*Work instruction*
A word-for-word restatement of all the records is the required answer.

Data extract START

(** Take a goal about the explicit trace of a straight-line run apart. *)
Ltac trace_cases :=
  repeat match goal with
  | |- _ /\ _ => split
  | |- ~ _ => intros ?
  | |- forall _, _ => intros ?
  | H : _ ∈ _ :: _ |- _ => apply elem_of_cons in H as [->|H]
  | H : _ ∈ [] |- _ => by apply not_elem_of_nil in H
  | H : _ ∈ _ ++ _ |- _ => apply elem_of_app in H as [H|H]
  | H : ?e ∈ ?t, H' : nb_write ?e, H'' : forall e, e ∈ ?t -> ~ nb_write e |- _ =>
      destruct (H'' e H H')
  | H : nb_write _ |- _ => first [discriminate H|clear H]
  | H : Some _ = None |- _ => discriminate H
  end.

(** Find the clause and the witnesses for the trace at hand. *)
Ltac upsert_finish :=
  solve
    [ left; eexists; split; [reflexivity|];
      first [left; done | right; eexists; split; [in_trace|done]]
    | right; do 2 eexists; split; [reflexivity|]; split; [done|in_trace]
    | eexists; split; [reflexivity|]; first [left; in_trace|right; in_trace] ].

Data extract END

*Response below*
(** Take a goal about the explicit trace of a straight-line run apart. *)
Ltac trace_cases :=
  repeat match goal with
  | |- _ /\ _ => split
  | |- ~ _ => intros ?
  | |- forall _, _ => intros ?
  | H : _ ∈ _ :: _ |- _ => apply elem_of_cons in H as [->|H]
  | H : _ ∈ [] |- _ => by apply not_elem_of_nil in H
  | H : _ ∈ _ ++ _ |- _ => apply elem_of_app in H as [H|H]
  | H : ?e ∈ ?t, H' : nb_write ?e, H'' : forall e, e ∈ ?t -> ~ nb_write e |- _ =>
      destruct (H'' e H H')
  | H : nb_write _ |- _ => first [discriminate H|clear H]
  | H : Some _ = None |- _ => discriminate H
  end.

(** Find the clause and the witnesses for the trace at hand. *)
Ltac upsert_finish :=
  solve
    [ left; eexists; split; [reflexivity|];
      first [left; done | right; eexists; split; [in_trace|done]]
    | right; do 2 eexists; split; [reflexivity|]; split; [done|in_trace]
    | eexists; split; [reflexivity|]; first [left; in_trace|right; in_trace] ].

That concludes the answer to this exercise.